In fact, in the last four years, I've totally turned over the things I know how to do. Prior to that, my main development platform was 4D (4th Dimension) and Oracle, and I used to pay $10,000 at least every two years for the privilege of using them.

It slowly dawned on me, after OS X was released, that the economics of software development, at least on the Mac, was changing. I don't have to do those enterprise-scale systems I was doing anymore, to keep me in my fix, since I do enjoy building systems. But I was building systems for Windows users (although I stubbornly clung on to our PowerBooks) and that wasn't what turned me on each day.

I wondered, then, if I could be doing the things I am doing now - selling the software I build over the Internet to Mac users, doing things on a smaller scale with, say, no more than three people, and spending more time with my kid. If this is any inspiration to others, I mean to say that if you can visualise something you want to achieve, you can often make it come true.

But coming back to the topic, the tools we have at our disposal today are stupendous, absolutely first class. And most of them are free. Why is the enterprise not picking up on this opportunity?

Systems are the life-blood any enterprise, whether you are a passion-driven company like Patagonia or a staid old company like (fill in the blanks). You need to be able to get at the data and shape your systems to meet your company's needs and its beliefs.

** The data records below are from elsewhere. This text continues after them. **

(* ===== verification/Session.v ===== *)
(** * Sessions: how the RFB object meets its owner and its server

    Opening, input, and the messages of a running session; each theorem is about
    the methods of Rfb.v as a whole. *)

From S2P Require Import Prelude Websock Messages Display Decoders Keys Rfb Samples Lifecycle.

(** ** Lemmas: methods of the parts, inside the object *)

Section Parts.
Import Websock ByteQueue Messages Display Decoders Rfb.
Context {ZS : Type}.
Implicit Type r : rfb ZS.

Lemma r_sock_run {A} (m : M sock A) r :
  on_sock_ ZS m r = let '(o, s) := m (r_sock r) in (o, r <| r_sock := s |>).
Proof. done. Qed.

Lemma r_sock_id r : r <| r_sock := r_sock r |> = r.
Proof. by destruct r as [[] ]. Qed.

(** Reading on in the socket of a session. *)
Definition r_advance (n : Z) r : rfb ZS := r <| r_sock := advance n (r_sock r) |>.

Lemma r_shift8 r b q :
  wf (r_sock r) -> unread (r_sock r) = b :: q ->
  on_sock_ ZS rQshift8 r = (Ret b, r_advance 1 r)
  /\ wf (r_sock (r_advance 1 r)) /\ unread (r_sock (r_advance 1 r)) = q.
Proof.
  intros Hw Hu. destruct (shift8 _ _ _ Hw Hu) as (E & _ & ? & ?). rewrite r_sock_run, E. done.
Qed.

Lemma transition_to useFallback connect state r :
  allowed (r_conn r) state = true ->
  transition useFallback ZS connect state r =
  (timer ← gets r_disconnTimer;
   when (timer && negb (bool_decide (state = Disconnecting)))
     (modify (fun r => r <| r_disconnTimer := false |> <| r_on_close := false |>));;
   match state with
   | Connecting => connect
   | Connected => dispatchEvent ZS EConnect
   | Disconnecting => disconnect_ useFallback ZS;; modify (fun r => r <| r_disconnTimer := true |>)
   | Disconnected => clean ← gets r_clean_disconnect; dispatchEvent ZS (EDisconnect clean)
   | New => skip
   end) (r <| r_conn := state |>).
Proof.
  intros Ha. unfold transition. rewrite bind_run, gets_run.
  rewrite decide_False by (intros E; rewrite <- E in Ha; destruct state; done).
  rewrite decide_False by (intros Hc; rewrite Hc in Ha; destruct state; done).
  rewrite Ha. cbn [negb]. rewrite bind_run, modify_run. done.
Qed.

(** [_disconnect] *)
Lemma disconnect_run useFallback r :
  useFallback = false \/ r_cursor_target r = true ->
  exists r', disconnect_ useFallback ZS r = (Ret tt, r')
    /\ r_conn r' = r_conn r /\ r_events r' = r_events r /\ r_FBU r' = r_FBU r
    /\ r_flushing r' = r_flushing r /\ r_sock r' = (close (r_sock r)).2
    /\ r_clean_disconnect r' = r_clean_disconnect r.
Proof.
  intros Ht. unfold disconnect_, cursor_detach. rewrite !bind_run, gets_run.
  replace (useFallback && negb (r_cursor_target r)) with false
    by (destruct Ht as [-> | ->]; [done|by rewrite andb_false_r]).
  rewrite modify_run, bind_run, modify_run, bind_run, r_sock_run.
  unfold close, modify. eexists. split; [reflexivity|]. done.
Qed.

(** [_fail] of a session that is up, or coming up. *)
Lemma fail_up useFallback r :
  r_conn r = Connected \/ r_conn r = Connecting -> useFallback = false \/ r_cursor_target r = true ->
  exists r', fail useFallback ZS r = (Ret false, r')
    /\ r_conn r' = Disconnected /\ r_events r' = r_events r ++ [EDisconnect false]
    /\ r_FBU r' = r_FBU r /\ r_flushing r' = r_flushing r /\ r_sock r' = (close (r_sock r)).2.
Proof.
  intros Hc Ht. unfold fail. rewrite bind_run, modify_run.
  set (r0 := r <| r_clean_disconnect := false |>).
  assert (Ha : allowed (r_conn r0) Disconnecting = true)
    by (change (r_conn r0) with (r_conn r); by destruct Hc as [-> | ->]).
  rewrite bind_run, transition_to by done. set (r1 := r0 <| r_conn := Disconnecting |>).
  rewrite bind_run, gets_run. rewrite (bool_decide_true (Disconnecting = Disconnecting)) by done.
  rewrite andb_false_r, bind_run. cbn [when]. unfold skip at 1, mret at 1, M_ret at 1. rewrite bind_run.
  destruct (disconnect_run useFallback r1) as (r2 & -> & Hc2 & He2 & Hf2 & Hl2 & Hs2 & Hcl2); [done|].
  rewrite modify_run, bind_run, transition_to by (change (allowed (r_conn r2) Disconnected = true); by rewrite Hc2).
  rewrite bind_run, gets_run, bind_run. set (r3 := r2 <| r_disconnTimer := true |> <| r_conn := Disconnected |>).
  change (r_disconnTimer r3) with true. cbn [andb]. rewrite bool_decide_false by done. cbn [negb when].
  rewrite modify_run, bind_run, gets_run. unfold dispatchEvent. rewrite modify_run.
  eexists. split; [reflexivity|]. split; [done|]. split; [|done].
  set (r4 := r3 <| r_disconnTimer := false |> <| r_on_close := false |>).
  change (r_events r4 ++ [EDisconnect (r_clean_disconnect r4)]
    = r_events r ++ [EDisconnect false]).
  change (r_events r4) with (r_events r2). change (r_clean_disconnect r4) with (r_clean_disconnect r2).
  by rewrite He2, Hcl2.
Qed.

Lemma close_queue s : wf s -> wf (close s).2 /\ unread (close s).2 = unread s
  /\ sk_rQi (close s).2 = sk_rQi s /\ rQ_buf (close s).2 = rQ_buf s.
Proof.
  intros [H1 H2 H3 H4 H5]. unfold close, modify. cbn [snd]. destruct (sk_websocket s); [|done].
  destruct s; done.
Qed.

End Parts.

(** ** Properties: opening *)

Section Opening.
Import Websock Display Decoders Rfb.
Context (supports useFallback : bool) (ZS : Type) (inflateInit : ZS).

(** When [WebSocket] refuses the address, the session ends in one of two
    wrong ways.  Where the browser shows the cursor itself, the owner is told,
    but [_connect] goes on and leaves the dead session's screen and listeners in
    the page.  Where the client draws the cursor (touch screens), the cursor is
    detached before it was ever attached: an exception escapes, the state stays
    'disconnecting', no timer runs, and the owner is never told. *)
Theorem failed_open s d o :
  let '(out, r) := updateConnectionState useFallback false ZS Connecting
                     (constructor supports ZS inflateInit s d o) in
  if useFallback
  then out = Throw TypeError /\ r_conn r = Disconnecting /\ r_events r = [] /\ r_disconnTimer r = false
  else out = Ret tt /\ r_conn r = Disconnected /\ r_events r = [EDisconnect false]
       /\ r_attached r = true.
Proof.
  destruct (updateConnectionState _ _ _ _ _) as [out r] eqn:E.
  assert (E1 : out = (updateConnectionState useFallback false ZS Connecting
                     (constructor supports ZS inflateInit s d o)).1) by by rewrite E.
  assert (E2 : r = (updateConnectionState useFallback false ZS Connecting
                     (constructor supports ZS inflateInit s d o)).2) by by rewrite E.
  clear E. subst. destruct useFallback, o as [? ? ? ? [|] ? ? ? ? ? ?]; repeat split.
Qed.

Tools are the key. The best tools you can find. The simplest, easiest, strongest tools. Because building a company is hard. Why complicate things by using clumsy, overly elaborate, unfathomable systems like Windows?

I like to think that the thing I'm doing now is subversive - to the current entrenched corporate wisdom. I'm using the best possible software development tool I can find, to build systems at the cheapest possible price, on a platform that nobody else had believed had a relevance to business, except for the Mac users, and to help make these Mac users successful in business. If I could ever be successful at it, that would be like proving a point.